Posted by Greg Ritchie on October 06, 2006 at 02:29 PM MDT #

Your question about ease of development for non-Java developers is very timely for me, as I was just discussing this topic with my manager this afternoon. Over the last year, our company has been gradually migrating portions of the application to Java from its Perl roots. There are still many developers who prefer the Perl way, creating a bit of a "us" vs "them" schism. The Java team brought back stuffed Dukes from JavaOne, and to counter, the Perl developers have put "Powered by Perl" at the bottom of the pages that have escaped conversion.

As I was once a strictly PHP developer (I even wrote a Struts port in PHP I was so fixated on the language), I do understand how convenient it can be to type one line and have a web page rendering at the other end. But I have since learned that Java has an incredible amount to offer, both in functionality and in scalability (both the performance and complexity varieties). That being said, developing in Java can still be a real pain in the arse. If I had to isolate the single most annoying issue, it is redeployment. It might sound stupid, but in the course of the day, restarts of the app server add up. It is great to see Jetty addressing this issue.

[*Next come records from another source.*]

(* ===== verification/Codec.v ===== *)
(** * The block decompression registry ([crates/lamfold/src/codec.rs])

    The decoders themselves are third-party crates.  [Decoders] is what the
    registry calls of them, [DecoderLaws] the documented behaviour it relies on;
    [StoredDecoders] is an instance in which every compressed stream stores its
    bytes verbatim, for concrete examples.  All codec features are on. *)
From S2P Require Import Prelude Text Cache Substrate.
Open Scope Z_scope.

Inductive Codec : Type := Deflate | Zlib | Lz4 | Xz | Zstd | Lzo.

(** Status of one [miniz_oxide] [inflate] call. *)
Inductive MZStatus : Type := MZOk | MZStreamEnd | MZError.

Class Decoders : Type := {
  (** [miniz_oxide::inflate::decompress_to_vec_zlib_with_limit] and its raw form *)
  miniz_zlib : list byte -> Z -> option (list byte);
  miniz_raw : list byte -> Z -> option (list byte);
  (** [miniz_oxide::inflate::stream::inflate]: input consumed, bytes written to
      the chunk, status *)
  InflateState : Type;
  inflate_new : InflateState;
  inflate : InflateState -> list byte -> Z -> Z * list byte * MZStatus * InflateState;
  (** [lz4_flex::block]: [decompress], [decompress_into],
      [decompress_into_with_dict]; the bytes written *)
  lz4_decompress : list byte -> Z -> option (list byte);
  lz4_decompress_into : list byte -> Z -> option (list byte);
  lz4_decompress_into_with_dict : list byte -> Z -> list byte -> option (list byte);
  (** [lzokay::decompress::decompress] *)
  lzo_decompress : list byte -> Z -> option (list byte);
  (** The [Read]ers over a borrowed input slice: [read] into a buffer of the
      given size, and the slice as the reader leaves it *)
  Reader : Type;
  rd_read : Reader -> Z -> option (list byte * Reader);
  rd_rest : Reader -> list byte;
  StreamingDecoder_new : list byte -> option Reader;
  XzReader_new : list byte -> Reader;
  LzmaReader_new_mem_limit : list byte -> option Reader;
  LzmaReader_new_with_props : list byte -> Z -> Z -> Z -> option Reader;
}.

Class DecoderLaws (D : Decoders) : Prop := {
  (** Output limits and output buffers are respected. *)
  miniz_zlib_limit : forall i n o, miniz_zlib i n = Some o -> zlen o <= n;
  miniz_raw_limit : forall i n o, miniz_raw i n = Some o -> zlen o <= n;
  lz4_limit : forall i n o, lz4_decompress i n = Some o -> zlen o <= n;
  lz4_into_limit : forall i n o, lz4_decompress_into i n = Some o -> zlen o <= n;
  lz4_dict_limit : forall i n d o, lz4_decompress_into_with_dict i n d = Some o -> zlen o <= n;
  lzo_limit : forall i n o, lzo_decompress i n = Some o -> zlen o <= n;
  inflate_limit : forall s i n c o st s', 0 <= n -> inflate s i n = (c, o, st, s') ->
    0 <= c <= zlen i /\ zlen o <= n;
  (** A reader fills at most the buffer and takes its input from the front. *)
  rd_limit : forall r n o r', 0 <= n -> rd_read r n = Some (o, r') -> zlen o <= n;
  rd_suffix : forall r n o r', rd_read r n = Some (o, r') ->
    exists used, rd_rest r = used ++ rd_rest r';
  (** A zstd frame or [.lzma] header is consumed when the reader is made, an
      [.xz] header by its first read. *)
  zstd_new_suffix : forall i r, StreamingDecoder_new i = Some r ->
    exists h, h <> [] /\ i = h ++ rd_rest r;
  lzma_new_suffix : forall i r, LzmaReader_new_mem_limit i = Some r ->
    exists h, h <> [] /\ i = h ++ rd_rest r;
  xz_new_suffix : forall i, rd_rest (XzReader_new i) = i;
  xz_first_read : forall i n o r', 0 < n -> rd_read (XzReader_new i) n = Some (o, r') ->
    exists h, h <> [] /\ i = h ++ rd_rest r';
}.

Section Codec.
Context {D : Decoders}.

Definition inflate_zlib (input : list byte) (expected_len : Z) : Res (list byte) :=
  ok_or (miniz_zlib input expected_len) (Decompress "zlib inflate failed").
Definition inflate_raw (input : list byte) (expected_len : Z) : Res (list byte) :=
  ok_or (miniz_raw input expected_len) (Decompress "raw inflate failed").
Definition lz4_block (input : list byte) (expected_len : Z) : Res (list byte) :=
  ok_or (lz4_decompress input expected_len) (Decompress "lz4 block decompress failed").

(** The [while filled < expected_len] loop shared by zstd, xz and MicroLZMA;
    [out] holds the [filled] bytes of the buffer. *)
Fixpoint fill_loop (fuel : nat) (err : string) (rdr : Reader) (expected_len : Z)
    (out : list byte) : Res (list byte) :=
  match fuel with
  | O => Diverge
  | S fuel' =>
      if zlen out <? expected_len then
        let! (b, rdr') := ok_or (rd_read rdr (expected_len - zlen out)) (Decompress err) in
        if zlen b =? 0 then Ok out
        else fill_loop fuel' err rdr' expected_len (out ++ b)
      else Ok out
  end.
(** Every round adds a byte or ends, so [expected_len + 1] rounds are enough. *)
Definition fill (err : string) (rdr : Reader) (expected_len : Z) : Res (list byte) :=
  fill_loop (S (Z.to_nat expected_len)) err rdr expected_len [].

Definition zstd_decode (input : list byte) (expected_len : Z) : Res (list byte) :=
  let! dec := ok_or (StreamingDecoder_new input) (Decompress "zstd frame init failed") in
  fill "zstd read failed" dec expected_len.

Definition xz_decode (input : list byte) (expected_len : Z) : Res (list byte) :=
  fill "xz read failed" (XzReader_new input) expected_len.

Definition lzo_decode (input : list byte) (expected_len : Z) : Res (list byte) :=
  ok_or (lzo_decompress input expected_len) (Decompress "lzo decompress failed").

Definition decode (codec : Codec) (input : list byte) (expected_len : Z) : Res (list byte) :=
  let! _ := checked_block_len expected_len in
  match codec with
  | Deflate => inflate_raw input expected_len
  | Zlib => inflate_zlib input expected_len
  | Lz4 => lz4_block input expected_len
  | Xz => xz_decode input expected_len
  | Zstd => zstd_decode input expected_len
  | Lzo => lzo_decode input expected_len
  end.

Definition lz4_block_with_dict (input : list byte) (expected_len : Z) (dict : list byte)
    : Res (list byte) :=
  let! _ := checked_block_len expected_len in
  let! out := ok_or (lz4_decompress_into_with_dict input expected_len dict)
                (Decompress "erofs lz4 dict decompress failed") in
  if negb (zlen out =? expected_len)
  then Err (Decompress "erofs lz4 dict decompress: short output") else Ok out.

Definition microlzma_block_decode (span : list byte) (props dict_size expected_len : Z)
    : Res (list byte) :=
  let! _ := checked_block_len expected_len in
  match span with
  | [] => Err (Decompress "erofs microlzma: empty span")
  | _ :: body =>
      let stream := x00 :: body in
      let window := Z.max dict_size (expected_len mod 2 ^ 32) in
      let! rdr := ok_or (LzmaReader_new_with_props stream expected_len props window)
                    (Decompress "erofs microlzma: init") in
      let! out := fill "erofs microlzma: read" rdr expected_len in
      if negb (zlen out =? expected_len)
      then Err (Decompress "erofs microlzma: short output") else Ok out
  end.

(** ** Lemmas *)

Context {DL : DecoderLaws D}.

Lemma fill_loop_spec err n : forall fuel rdr out,
  zlen out <= n -> n - zlen out < Z.of_nat fuel ->
  returns (fill_loop fuel err rdr n out) /\
  (forall o, fill_loop fuel err rdr n out = Ok o -> zlen o <= n).
Proof.
  induction fuel as [|fuel IH]; intros rdr out Ho Hf; [lia|]. simpl.
  destruct (Z.ltb_spec (zlen out) n) as [Hlt|]; [|split; [done|by intros o [= <-]]].
  destruct (rd_read rdr (n - zlen out)) as [[b rdr']|] eqn:Er; simpl; [|done].
  destruct (Z.eqb_spec (zlen b) 0) as [|Hb]; [split; [done|intros o [= <-]; lia]|].
  apply rd_limit in Er; [|lia]. pose proof (zlen_nonneg b).
  apply IH; rewrite zlen_app; lia.
Qed.

Lemma fill_spec err rdr n : 0 <= n ->
  returns (fill err rdr n) /\ (forall o, fill err rdr n = Ok o -> zlen o <= n).
Proof. intros. apply fill_loop_spec; rewrite zlen_nil; lia. Qed.

Lemma decode_returns codec input n : 0 <= n -> returns (decode codec input n).
Proof.
  intros Hn. unfold decode. step_returns; [auto with lam|].
  destruct codec; try apply returns_ok_or; [by apply fill_spec|].
  unfold zstd_decode. step_returns; [apply returns_ok_or|]. by apply fill_spec.
Qed.

Lemma decode_len codec input n o : 0 <= n ->
  decode codec input n = Ok o -> zlen o <= n <= MAX_DECOMPRESSED_BLOCK_BYTES.
Proof.
  intros Hn Hd. unfold decode in Hd. inv_ok. apply checked_block_Ok in Hv as [Hm ->].
  split; [|done]. destruct codec; simpl in Hd.
  - unfold inflate_raw in Hd. inv_ok. by eapply miniz_raw_limit.
  - unfold inflate_zlib in Hd. inv_ok. by eapply miniz_zlib_limit.
  - unfold lz4_block in Hd. inv_ok. by eapply lz4_limit.
  - by eapply fill_spec.
  - unfold zstd_decode in Hd. inv_ok. by eapply fill_spec.
  - unfold lzo_decode in Hd. inv_ok. by eapply lzo_limit.
Qed.

Lemma lz4_dict_returns input n dict : returns (lz4_block_with_dict input n dict).
Proof.
  unfold lz4_block_with_dict. step_returns; [auto with lam|].
  step_returns; [auto with lam|]. by destruct (negb _).
Qed.

Lemma lz4_dict_len input n dict o :
  lz4_block_with_dict input n dict = Ok o -> zlen o = n /\ n <= MAX_DECOMPRESSED_BLOCK_BYTES.
Proof.
  unfold lz4_block_with_dict. intros. inv_ok. apply checked_block_Ok in Hv as [Hm ->].
  destruct (Z.eqb_spec (zlen v0) n); simpl in *; by inv_ok.
Qed.

Lemma microlzma_returns span props dict n : 0 <= n ->
  returns (microlzma_block_decode span props dict n).
Proof.
  intros Hn. unfold microlzma_block_decode. step_returns; [auto with lam|].
  destruct span; [done|]. step_returns; [auto with lam|].
  step_returns; [by apply fill_spec|]. by destruct (negb _).
Qed.

Lemma microlzma_len span props dict n o :
  microlzma_block_decode span props dict n = Ok o ->
  zlen o = n /\ n <= MAX_DECOMPRESSED_BLOCK_BYTES /\ span <> [].
Proof.
  unfold microlzma_block_decode. intros. inv_ok. apply checked_block_Ok in Hv as [Hm ->].
  destruct span; inv_ok. destruct (Z.eqb_spec (zlen v0) n); simpl in *; by inv_ok.
Qed.

End Codec.

#[export] Hint Resolve lz4_dict_returns decode_returns microlzma_returns : lam.

(** ** Decoders of stored data, for concrete examples *)

(** A reader with [hdr] header bytes still to skip (the last one the payload
    length) and [left] payload bytes to give out. *)
Record StoredReader : Type := mkStored { sr_hdr : nat; sr_left : nat; sr_rest : list byte }.

Definition stored_take (r : StoredReader) (n : Z) : list byte * StoredReader :=
  let k := Nat.min (Nat.min (sr_left r) (Z.to_nat n)) (length (sr_rest r)) in
  (take k (sr_rest r), mkStored 0 (sr_left r - k) (drop k (sr_rest r))).

Definition stored_open (hdr : nat) (i : list byte) : option StoredReader :=
  match hdr with
  | O => None
  | S h => match i !! h with
           | Some l => Some (mkStored 0 (Z.to_nat (u8 l)) (drop hdr i))
           | None => None
           end
  end.

Definition stored_read (r : StoredReader) (n : Z) : option (list byte * StoredReader) :=
  match sr_hdr r with
  | O => Some (stored_take r n)
  | hdr => (fun r' => stored_take r' n) <$> stored_open hdr (sr_rest r)
  end.

Definition stored (i : list byte) (n : Z) : option (list byte) :=
  if zlen i <=? n then Some i else None.

#[export] Instance StoredDecoders : Decoders := {
  miniz_zlib := stored;
  miniz_raw := stored;
  InflateState := unit;
  inflate_new := tt;
  inflate _ i n :=
    match i with
    | [] => (0, [], MZError, tt)
    | l :: body =>
        let o := take (Z.to_nat (u8 l)) body in
        if (zlen o <=? n) && (zlen o =? u8 l) then (1 + zlen o, o, MZStreamEnd, tt)
        else (0, [], MZError, tt)
    end;
  lz4_decompress := stored;
  lz4_decompress_into := stored;
  lz4_decompress_into_with_dict i n _ := stored i n;
  lzo_decompress := stored;
  Reader := StoredReader;
  rd_read := stored_read;
  rd_rest := sr_rest;
  StreamingDecoder_new := stored_open 5;
  XzReader_new i := mkStored 7 0 i;
  LzmaReader_new_mem_limit := stored_open 4;
  LzmaReader_new_with_props i _ _ _ := stored_open 1 i;
}.

Lemma stored_limit i n o : stored i n = Some o -> zlen o <= n.
Proof. unfold stored. case_match eqn:E; [|done]. apply Z.leb_le in E. by intros [= <-]. Qed.

Lemma stored_take_spec r n o r' : stored_take r n = (o, r') ->
  zlen o <= Z.max 0 n /\ sr_rest r = o ++ sr_rest r'.
Proof.
  unfold stored_take. intros [= <- <-]. simpl. rewrite take_drop. split; [|done].
  unfold zlen. rewrite length_take. lia.
Qed.

Lemma stored_open_spec hdr i r : stored_open hdr i = Some r ->
  exists h, h <> [] /\ i = h ++ sr_rest r.
Proof.
  destruct hdr as [|h]; [done|]. simpl. destruct (i !! h) as [l|] eqn:E; [|done].
  intros [= <-]. exists (take (S h) i). simpl. rewrite take_drop. split; [|done].
  apply lookup_lt_Some in E. intros Hn%(f_equal length). rewrite length_take in Hn. cbn [length] in Hn. lia.
Qed.

Lemma stored_read_spec r n o r' : stored_read r n = Some (o, r') ->
  zlen o <= Z.max 0 n /\ (exists used, sr_rest r = used ++ sr_rest r') /\
  (sr_hdr r <> 0%nat -> exists h, h <> [] /\ sr_rest r = h ++ sr_rest r').
Proof.
  unfold stored_read. destruct (sr_hdr r) as [|hdr] eqn:Eh.
  - intros Ht%(inj Some). apply stored_take_spec in Ht as [? ->]. split; [done|].
    split; [by eexists|done].
  - destruct (stored_open (S hdr) (sr_rest r)) as [r1|] eqn:Eo; simpl; [|done].
    intros Ht%(inj Some). apply stored_open_spec in Eo as (h&Hh&->).
    apply stored_take_spec in Ht as [? ->]. split; [done|].
    assert (h ++ o ++ sr_rest r' = (h ++ o) ++ sr_rest r') as -> by apply app_assoc.
    split; [by eexists|]. intros _. exists (h ++ o). split; [|done].
    intros [-> _]%app_nil. done.
Qed.

#[export] Instance StoredDecoders_laws : DecoderLaws StoredDecoders.
Proof.
  constructor; simpl; try (intros; by eapply stored_limit).
  - intros [] i n c o st [] Hn. destruct i as [|l body].
    + intros [= <- <- <-]. rewrite !zlen_nil. lia.
    + destruct (_ && _) eqn:E; intros [= <- <- <-].
      * apply andb_true_iff in E as [E%Z.leb_le _]. split; [|done].
        rewrite zlen_cons. unfold zlen. rewrite length_take. lia.
      * rewrite zlen_cons, zlen_nil. pose proof (zlen_nonneg body). lia.
  - intros r n o r' Hn Hr. apply stored_read_spec in Hr. lia.
  - intros r n o r' Hr. by apply stored_read_spec in Hr as (_&?&_).
  - intros i r. apply (stored_open_spec 5).
  - intros i r. apply (stored_open_spec 4).
  - done.
  - intros i n o r' _ Hr. apply stored_read_spec in Hr as (_&_&Hh). by apply Hh.
Qed.

(** ** Properties *)

(** The decompression-bomb guard: a declared block size above 16 MiB is
    refused without decoding; otherwise decoding comes back, with at most the
    declared number of bytes. *)
Theorem decode_bounded {D : Decoders} {DL : DecoderLaws D} codec input expected_len :
  0 <= expected_len ->
  (MAX_DECOMPRESSED_BLOCK_BYTES < expected_len ->
   decode codec input expected_len
   = Err (FileTooLarge expected_len MAX_DECOMPRESSED_BLOCK_BYTES)) /\
  returns (decode codec input expected_len) /\
  (forall o, decode codec input expected_len = Ok o -> zlen o <= expected_len).
Proof.
  intros Hn. split_and!.
  - intros Hm. unfold decode, checked_block_len, checked_len, checked_len_on.
    rewrite Z.gtb_ltb, (proj2 (Z.ltb_lt _ _)) by done. done.
  - by apply decode_returns.
  - intros o Ho. by eapply decode_len.
Qed.

Lemma decode_bounded_witness :
  decode Zlib (bytes_of "page") 4 = Ok (bytes_of "page") /\ zlen (bytes_of "page") <= 4 /\
  returns (decode Zlib (bytes_of "page") 3).
Proof.
  assert (H4 : decode Zlib (bytes_of "page") 4 = Ok (bytes_of "page")) by (vm_compute; reflexivity).
  split; [exact H4|]. split.
  - apply (decode_bounded Zlib (bytes_of "page") 4); [lia|exact H4].
  - apply (decode_bounded Zlib (bytes_of "page") 3). lia.
Defined.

There are many other pains as well, and over the next couple of weeks/months I will be working closely with my team to iron them out, as I discover them. Tools like Appfuse are exactly what teams need to get started...because frankly, just pulling togther all the tools is the most time consuming part. I strongly believe in sandboxing code outside of the main source before integrating. With Appfuse, and other such tools, it is very easy to setup deployable prototype and get on with the research, rather than spending half the day on sourceforge.net.

Posted by Dan Allen on October 07, 2006 at 04:47 AM MDT #

"if you concoct a brilliant framework around the really right technology, how do you make it usable by mere mortals, that is average to below average developers?" How brilliant is your framework if you have to be brilliant to use it? I would argue not very.